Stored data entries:
+ + + + + + +

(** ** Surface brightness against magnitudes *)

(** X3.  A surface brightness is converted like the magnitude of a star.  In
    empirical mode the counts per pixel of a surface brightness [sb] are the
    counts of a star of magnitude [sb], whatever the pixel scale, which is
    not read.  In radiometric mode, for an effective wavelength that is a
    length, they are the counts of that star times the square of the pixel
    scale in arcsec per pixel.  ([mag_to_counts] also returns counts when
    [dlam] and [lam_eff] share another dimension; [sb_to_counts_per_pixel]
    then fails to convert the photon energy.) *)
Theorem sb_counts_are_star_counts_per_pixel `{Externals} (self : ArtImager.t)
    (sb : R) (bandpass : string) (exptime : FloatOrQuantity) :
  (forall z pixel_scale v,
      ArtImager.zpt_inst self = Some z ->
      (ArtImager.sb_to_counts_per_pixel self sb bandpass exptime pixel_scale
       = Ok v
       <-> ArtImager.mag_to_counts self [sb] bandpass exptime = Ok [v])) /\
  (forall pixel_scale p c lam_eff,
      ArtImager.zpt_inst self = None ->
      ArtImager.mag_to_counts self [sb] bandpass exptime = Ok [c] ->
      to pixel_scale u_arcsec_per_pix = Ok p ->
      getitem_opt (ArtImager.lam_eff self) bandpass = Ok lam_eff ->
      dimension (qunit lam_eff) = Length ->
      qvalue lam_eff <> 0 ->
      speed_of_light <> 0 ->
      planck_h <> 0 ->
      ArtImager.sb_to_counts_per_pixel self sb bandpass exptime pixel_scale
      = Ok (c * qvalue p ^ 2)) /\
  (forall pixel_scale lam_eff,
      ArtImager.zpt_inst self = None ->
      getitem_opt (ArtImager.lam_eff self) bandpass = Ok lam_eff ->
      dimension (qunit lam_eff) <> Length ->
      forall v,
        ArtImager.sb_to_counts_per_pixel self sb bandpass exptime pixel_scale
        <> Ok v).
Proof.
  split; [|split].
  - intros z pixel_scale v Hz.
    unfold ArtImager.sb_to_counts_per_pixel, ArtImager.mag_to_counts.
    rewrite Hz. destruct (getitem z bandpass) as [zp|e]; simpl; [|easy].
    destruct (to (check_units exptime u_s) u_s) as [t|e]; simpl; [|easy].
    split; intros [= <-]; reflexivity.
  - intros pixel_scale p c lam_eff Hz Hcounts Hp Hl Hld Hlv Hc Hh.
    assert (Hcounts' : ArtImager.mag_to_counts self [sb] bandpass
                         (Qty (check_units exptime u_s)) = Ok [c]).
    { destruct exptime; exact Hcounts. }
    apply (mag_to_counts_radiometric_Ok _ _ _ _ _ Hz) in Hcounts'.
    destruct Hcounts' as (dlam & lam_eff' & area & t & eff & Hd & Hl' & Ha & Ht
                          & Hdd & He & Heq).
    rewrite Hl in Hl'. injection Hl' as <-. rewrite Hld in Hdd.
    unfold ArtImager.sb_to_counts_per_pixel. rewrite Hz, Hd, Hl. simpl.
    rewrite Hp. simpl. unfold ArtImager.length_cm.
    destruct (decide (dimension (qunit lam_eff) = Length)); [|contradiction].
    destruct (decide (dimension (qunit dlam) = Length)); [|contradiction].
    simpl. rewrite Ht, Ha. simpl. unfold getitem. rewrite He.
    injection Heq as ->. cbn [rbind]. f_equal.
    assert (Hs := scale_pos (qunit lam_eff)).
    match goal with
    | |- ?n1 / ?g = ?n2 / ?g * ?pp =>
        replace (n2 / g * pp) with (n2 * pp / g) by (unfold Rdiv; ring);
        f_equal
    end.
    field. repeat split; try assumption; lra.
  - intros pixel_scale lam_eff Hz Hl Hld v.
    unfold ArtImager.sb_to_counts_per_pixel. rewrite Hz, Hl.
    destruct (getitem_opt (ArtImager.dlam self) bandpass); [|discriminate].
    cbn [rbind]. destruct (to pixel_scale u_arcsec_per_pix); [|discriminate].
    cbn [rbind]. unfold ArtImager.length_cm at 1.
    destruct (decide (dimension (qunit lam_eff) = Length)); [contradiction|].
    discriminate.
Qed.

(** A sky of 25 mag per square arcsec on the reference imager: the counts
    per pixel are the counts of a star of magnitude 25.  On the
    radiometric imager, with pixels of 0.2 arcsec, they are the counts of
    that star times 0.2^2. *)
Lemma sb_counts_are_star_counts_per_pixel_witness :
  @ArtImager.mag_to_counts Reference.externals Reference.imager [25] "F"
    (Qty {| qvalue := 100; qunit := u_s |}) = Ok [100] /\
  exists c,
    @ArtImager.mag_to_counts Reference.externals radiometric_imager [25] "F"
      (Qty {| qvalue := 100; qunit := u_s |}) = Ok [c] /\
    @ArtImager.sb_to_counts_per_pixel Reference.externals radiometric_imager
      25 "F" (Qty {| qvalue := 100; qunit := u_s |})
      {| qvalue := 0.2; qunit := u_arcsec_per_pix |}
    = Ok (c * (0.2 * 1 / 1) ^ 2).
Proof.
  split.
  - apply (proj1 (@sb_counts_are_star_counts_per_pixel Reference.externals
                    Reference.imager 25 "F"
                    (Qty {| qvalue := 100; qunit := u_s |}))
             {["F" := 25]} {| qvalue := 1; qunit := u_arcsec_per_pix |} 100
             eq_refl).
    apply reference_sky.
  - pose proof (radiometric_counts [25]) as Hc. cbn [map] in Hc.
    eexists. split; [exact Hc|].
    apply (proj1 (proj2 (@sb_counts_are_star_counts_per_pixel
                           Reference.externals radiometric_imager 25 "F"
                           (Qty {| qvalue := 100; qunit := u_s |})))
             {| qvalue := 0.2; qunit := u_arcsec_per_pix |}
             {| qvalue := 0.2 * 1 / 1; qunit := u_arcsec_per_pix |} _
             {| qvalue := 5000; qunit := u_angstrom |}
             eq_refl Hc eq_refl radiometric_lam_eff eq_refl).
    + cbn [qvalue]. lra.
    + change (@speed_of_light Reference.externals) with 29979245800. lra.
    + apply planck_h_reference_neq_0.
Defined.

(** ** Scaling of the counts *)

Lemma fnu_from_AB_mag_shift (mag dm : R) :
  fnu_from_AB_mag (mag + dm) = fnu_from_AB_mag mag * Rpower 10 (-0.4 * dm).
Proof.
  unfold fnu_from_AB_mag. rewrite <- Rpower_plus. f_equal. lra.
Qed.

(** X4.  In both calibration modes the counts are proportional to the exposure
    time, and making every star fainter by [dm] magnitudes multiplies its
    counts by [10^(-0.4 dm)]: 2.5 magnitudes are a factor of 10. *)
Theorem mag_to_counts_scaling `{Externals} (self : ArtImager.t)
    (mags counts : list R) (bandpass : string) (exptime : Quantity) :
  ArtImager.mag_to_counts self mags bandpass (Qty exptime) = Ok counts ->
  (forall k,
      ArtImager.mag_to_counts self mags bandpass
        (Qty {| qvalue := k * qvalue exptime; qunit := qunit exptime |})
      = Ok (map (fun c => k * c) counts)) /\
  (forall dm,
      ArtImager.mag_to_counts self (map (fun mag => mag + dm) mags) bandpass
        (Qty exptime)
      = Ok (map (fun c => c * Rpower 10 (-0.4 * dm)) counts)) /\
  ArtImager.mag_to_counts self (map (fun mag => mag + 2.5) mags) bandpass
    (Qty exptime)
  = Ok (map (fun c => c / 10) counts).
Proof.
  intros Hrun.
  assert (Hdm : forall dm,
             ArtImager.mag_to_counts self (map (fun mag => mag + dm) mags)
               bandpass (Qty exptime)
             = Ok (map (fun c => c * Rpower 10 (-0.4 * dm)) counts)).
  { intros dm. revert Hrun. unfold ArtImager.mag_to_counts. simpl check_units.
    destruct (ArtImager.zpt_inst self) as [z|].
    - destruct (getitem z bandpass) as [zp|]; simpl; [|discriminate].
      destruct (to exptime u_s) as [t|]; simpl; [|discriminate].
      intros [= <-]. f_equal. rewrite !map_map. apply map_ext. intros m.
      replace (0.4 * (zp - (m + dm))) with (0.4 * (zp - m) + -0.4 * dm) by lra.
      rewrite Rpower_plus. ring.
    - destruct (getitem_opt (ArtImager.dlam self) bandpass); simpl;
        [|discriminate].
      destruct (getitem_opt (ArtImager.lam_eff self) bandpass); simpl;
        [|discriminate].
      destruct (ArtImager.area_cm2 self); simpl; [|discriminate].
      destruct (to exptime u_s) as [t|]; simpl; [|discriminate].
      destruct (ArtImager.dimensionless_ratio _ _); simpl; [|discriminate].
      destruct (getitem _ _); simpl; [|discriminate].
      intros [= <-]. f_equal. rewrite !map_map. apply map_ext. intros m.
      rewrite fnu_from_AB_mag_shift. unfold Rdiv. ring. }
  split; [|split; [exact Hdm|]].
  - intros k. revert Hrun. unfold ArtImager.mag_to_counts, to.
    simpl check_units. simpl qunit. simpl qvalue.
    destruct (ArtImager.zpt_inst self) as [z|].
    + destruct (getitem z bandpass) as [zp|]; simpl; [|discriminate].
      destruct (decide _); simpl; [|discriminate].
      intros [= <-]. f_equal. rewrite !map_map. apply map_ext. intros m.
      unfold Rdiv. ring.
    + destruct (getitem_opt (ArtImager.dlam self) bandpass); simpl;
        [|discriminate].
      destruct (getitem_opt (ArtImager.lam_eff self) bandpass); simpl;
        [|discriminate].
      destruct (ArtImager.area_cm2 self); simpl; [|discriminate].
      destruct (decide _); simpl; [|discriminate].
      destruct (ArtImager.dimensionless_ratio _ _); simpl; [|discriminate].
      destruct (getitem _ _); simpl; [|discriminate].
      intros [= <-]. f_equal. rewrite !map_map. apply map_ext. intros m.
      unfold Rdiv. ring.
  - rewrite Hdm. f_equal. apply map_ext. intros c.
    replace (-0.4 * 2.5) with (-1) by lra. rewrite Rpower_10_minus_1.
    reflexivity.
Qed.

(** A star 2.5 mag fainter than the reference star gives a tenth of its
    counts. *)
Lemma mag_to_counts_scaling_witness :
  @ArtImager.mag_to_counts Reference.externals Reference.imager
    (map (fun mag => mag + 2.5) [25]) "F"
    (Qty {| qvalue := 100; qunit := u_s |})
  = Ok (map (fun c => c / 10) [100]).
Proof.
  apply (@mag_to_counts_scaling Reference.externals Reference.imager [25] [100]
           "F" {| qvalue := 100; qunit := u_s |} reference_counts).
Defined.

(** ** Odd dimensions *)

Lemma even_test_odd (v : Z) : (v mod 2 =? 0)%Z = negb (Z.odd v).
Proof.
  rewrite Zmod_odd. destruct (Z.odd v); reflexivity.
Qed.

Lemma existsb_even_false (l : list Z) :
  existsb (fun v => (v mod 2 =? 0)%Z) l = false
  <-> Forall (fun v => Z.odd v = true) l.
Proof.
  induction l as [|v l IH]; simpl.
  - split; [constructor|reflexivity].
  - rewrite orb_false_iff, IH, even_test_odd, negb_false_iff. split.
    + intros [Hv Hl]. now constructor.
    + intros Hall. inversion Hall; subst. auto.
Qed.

+ + + + + + +

→ **DIRECTIONS**:
Given the records above, restate word for word only the lines starting at the one with "(ArtImager.sb_to_counts_per_pixel self sb" and ending at the one with "ArtImager.mag_to_counts self [sb] bandpass exptime = Ok [c]".

→ **RESULT**:
      (ArtImager.sb_to_counts_per_pixel self sb bandpass exptime pixel_scale
       = Ok v
       <-> ArtImager.mag_to_counts self [sb] bandpass exptime = Ok [v])) /\
  (forall pixel_scale p c lam_eff,
      ArtImager.zpt_inst self = None ->
      ArtImager.mag_to_counts self [sb] bandpass exptime = Ok [c] ->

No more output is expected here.